[Items listed in a dataset]
■ ■ ■ ■ ■ ■ ■

Lemma extends_trans base new1 new2 t t1 t2 :
  extends base new1 t t1 → extends base new2 t1 t2 → extends base (new2 ++ new1) t t2.
Proof.
  intros (V1 & R1 & N1 & F1) (V2 & R2 & N2 & F2). rewrite V1 in F2, V2. rewrite R1 in R2.
  rewrite Forall_forall in F1, F2. split_and!; [by rewrite <-app_assoc|by rewrite <-app_assoc| |].
  - apply NoDup_app. split_and!; [done| |done]. intros f Hf Hf'. destruct (F2 f Hf) as [Hn _]. apply Hn, elem_of_app. by left.
  - rewrite Forall_app, !Forall_forall. split; [|done]. intros f Hf. destruct (F2 f Hf) as [Hn ?]. split; [|done].
    intros ?. apply Hn, elem_of_app. by right.
Qed.

Lemma starts_with_trans a b c : path_starts_with a b = true → path_starts_with b c = true → path_starts_with a c = true.
Proof. unfold path_starts_with. rewrite !bool_decide_eq_true. intros H1 H2. by etrans. Qed.

Lemma include_all_within resolve dir d base_dir includes base :
  canonicalize dir = Ok d → path_starts_with d base_dir = true →
  (∀ v dir' d', canonicalize dir' = Ok d' → path_starts_with d' base_dir = true → adds_within base_dir (resolve v dir')) →
  adds_within base_dir (include_all resolve dir base includes).
Proof.
  intros Hd Hb Hr. revert base. induction includes as [|i others IH]; intros base t.
  { exists []. apply extends_refl. }
  cbn [include_all]. destruct (include_target dir i) as [c|] eqn:Et; [|exists []; apply extends_refl].
  apply include_target_ok in Et as (d' & Hd' & Hc & Hcan & Hrel). rewrite Hd in Hd'. injection Hd' as <-.
  case_bool_decide as Hv; [exists []; apply extends_refl|].
  pose proof (starts_with_trans _ _ _ Hc Hb) as Hcb. unfold read_include at 1. cbn [visited reads].
  set (t0 := mkTrail (c :: visited t) (c :: reads t)).
  assert (extends base_dir [c] t t0) as E0 by (split_and!; [done|done|apply NoDup_singleton|by repeat constructor]).
  destruct (read_to_string c) as [text|] eqn:Hread; [|by exists [c]].
  destruct (parse text) as [v|]; [|by exists [c]].
  assert (∃ dir' d', default dir (path_parent c) = dir' ∧ canonicalize dir' = Ok d' ∧ path_starts_with d' base_dir = true)
    as (dir' & d' & -> & Hd' & Hb').
  { destruct (path_parent c) as [pd|] eqn:Ep; [|by eexists _, d]. exists pd, pd. split_and!; [done|by eapply canon_parent|].
    eapply starts_with_trans; [|exact Hb]. eapply parent_within; [by eapply canon_absolute|done|done|].
    intros E. by eapply dir_not_file. }
  destruct (Hr v dir' d' Hd' Hb' t0) as (new1 & E1).
  destruct (resolve v dir' t0) as [t1 [w|]]; cbn [fst] in E1; [|exists (new1 ++ [c]); by eapply extends_trans].
  destruct (IH (deep_merge_toml base (without_include w)) t1) as (new2 & E2).
  exists (new2 ++ new1 ++ [c]). eapply extends_trans; [|exact E2]. by eapply extends_trans.
Qed.

Lemma resolve_from_within fuel depth root_value dir d base_dir :
  canonicalize dir = Ok d → path_starts_with d base_dir = true → adds_within base_dir (resolve_from fuel depth root_value dir).
Proof.
  revert depth root_value dir d. induction fuel as [|fuel IH]; intros depth root_value dir d Hd Hb t; cbn [resolve_from].
  { exists []. apply extends_refl. }
  case_match; [exists []; apply extends_refl|].
  destruct (includes_of root_value) as [[|i others]|]; [exists []; apply extends_refl| |exists []; apply extends_refl].
  destruct (include_all_within (resolve_from fuel (depth + 1)) dir d base_dir (i :: others) (TTable []) Hd Hb) with (t := t)
    as (new & E); [intros; by eapply IH|].
  exists new. by destruct (include_all _ _ _ _ t) as [t1 [w|]].
Qed.

(** C33: Whatever the files say, resolving the includes of a configuration reads
    only files below its directory, none of them twice, and none that was
    visited before; every file it visits it has tried to read. *)
Theorem includes_confined root_value config_dir d before :
  canonicalize config_dir = Ok d →
  let t := (resolve_config_includes root_value config_dir (mkTrail before [])).1 in
  NoDup (reads t) ∧ Forall (λ f, f ∉ before ∧ path_starts_with f d = true) (reads t) ∧
  visited t = reads t ++ before.
Proof.
  intros Hd t. destruct (resolve_from_within (Z.to_nat MAX_INCLUDE_DEPTH + 2) 0 root_value config_dir d d Hd)
    with (t := mkTrail before []) as (new & V & R & N & F); [by apply bool_decide_eq_true|].
  cbn [visited reads] in *. rewrite app_nil_r in R. fold (resolve_config_includes root_value config_dir) in V, R.
  subst t. by rewrite R.
Qed.
End confined.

■ ■ ■ ■ ■ ■ ■

--- WHAT TO PRODUCE ---
Word for word, repeat every line of the data.

--- ANSWER SECTION ---
Lemma extends_trans base new1 new2 t t1 t2 :
  extends base new1 t t1 → extends base new2 t1 t2 → extends base (new2 ++ new1) t t2.
Proof.
  intros (V1 & R1 & N1 & F1) (V2 & R2 & N2 & F2). rewrite V1 in F2, V2. rewrite R1 in R2.
  rewrite Forall_forall in F1, F2. split_and!; [by rewrite <-app_assoc|by rewrite <-app_assoc| |].
  - apply NoDup_app. split_and!; [done| |done]. intros f Hf Hf'. destruct (F2 f Hf) as [Hn _]. apply Hn, elem_of_app. by left.
  - rewrite Forall_app, !Forall_forall. split; [|done]. intros f Hf. destruct (F2 f Hf) as [Hn ?]. split; [|done].
    intros ?. apply Hn, elem_of_app. by right.
Qed.

Lemma starts_with_trans a b c : path_starts_with a b = true → path_starts_with b c = true → path_starts_with a c = true.
Proof. unfold path_starts_with. rewrite !bool_decide_eq_true. intros H1 H2. by etrans. Qed.

Lemma include_all_within resolve dir d base_dir includes base :
  canonicalize dir = Ok d → path_starts_with d base_dir = true →
  (∀ v dir' d', canonicalize dir' = Ok d' → path_starts_with d' base_dir = true → adds_within base_dir (resolve v dir')) →
  adds_within base_dir (include_all resolve dir base includes).
Proof.
  intros Hd Hb Hr. revert base. induction includes as [|i others IH]; intros base t.
  { exists []. apply extends_refl. }
  cbn [include_all]. destruct (include_target dir i) as [c|] eqn:Et; [|exists []; apply extends_refl].
  apply include_target_ok in Et as (d' & Hd' & Hc & Hcan & Hrel). rewrite Hd in Hd'. injection Hd' as <-.
  case_bool_decide as Hv; [exists []; apply extends_refl|].
  pose proof (starts_with_trans _ _ _ Hc Hb) as Hcb. unfold read_include at 1. cbn [visited reads].
  set (t0 := mkTrail (c :: visited t) (c :: reads t)).
  assert (extends base_dir [c] t t0) as E0 by (split_and!; [done|done|apply NoDup_singleton|by repeat constructor]).
  destruct (read_to_string c) as [text|] eqn:Hread; [|by exists [c]].
  destruct (parse text) as [v|]; [|by exists [c]].
  assert (∃ dir' d', default dir (path_parent c) = dir' ∧ canonicalize dir' = Ok d' ∧ path_starts_with d' base_dir = true)
    as (dir' & d' & -> & Hd' & Hb').
  { destruct (path_parent c) as [pd|] eqn:Ep; [|by eexists _, d]. exists pd, pd. split_and!; [done|by eapply canon_parent|].
    eapply starts_with_trans; [|exact Hb]. eapply parent_within; [by eapply canon_absolute|done|done|].
    intros E. by eapply dir_not_file. }
  destruct (Hr v dir' d' Hd' Hb' t0) as (new1 & E1).
  destruct (resolve v dir' t0) as [t1 [w|]]; cbn [fst] in E1; [|exists (new1 ++ [c]); by eapply extends_trans].
  destruct (IH (deep_merge_toml base (without_include w)) t1) as (new2 & E2).
  exists (new2 ++ new1 ++ [c]). eapply extends_trans; [|exact E2]. by eapply extends_trans.
Qed.

Lemma resolve_from_within fuel depth root_value dir d base_dir :
  canonicalize dir = Ok d → path_starts_with d base_dir = true → adds_within base_dir (resolve_from fuel depth root_value dir).
Proof.
  revert depth root_value dir d. induction fuel as [|fuel IH]; intros depth root_value dir d Hd Hb t; cbn [resolve_from].
  { exists []. apply extends_refl. }
  case_match; [exists []; apply extends_refl|].
  destruct (includes_of root_value) as [[|i others]|]; [exists []; apply extends_refl| |exists []; apply extends_refl].
  destruct (include_all_within (resolve_from fuel (depth + 1)) dir d base_dir (i :: others) (TTable []) Hd Hb) with (t := t)
    as (new & E); [intros; by eapply IH|].
  exists new. by destruct (include_all _ _ _ _ t) as [t1 [w|]].
Qed.

(** C33: Whatever the files say, resolving the includes of a configuration reads
    only files below its directory, none of them twice, and none that was
    visited before; every file it visits it has tried to read. *)
Theorem includes_confined root_value config_dir d before :
  canonicalize config_dir = Ok d →
  let t := (resolve_config_includes root_value config_dir (mkTrail before [])).1 in
  NoDup (reads t) ∧ Forall (λ f, f ∉ before ∧ path_starts_with f d = true) (reads t) ∧
  visited t = reads t ++ before.
Proof.
  intros Hd t. destruct (resolve_from_within (Z.to_nat MAX_INCLUDE_DEPTH + 2) 0 root_value config_dir d d Hd)
    with (t := mkTrail before []) as (new & V & R & N & F); [by apply bool_decide_eq_true|].
  cbn [visited reads] in *. rewrite app_nil_r in R. fold (resolve_config_includes root_value config_dir) in V, R.
  subst t. by rewrite R.
Qed.
End confined.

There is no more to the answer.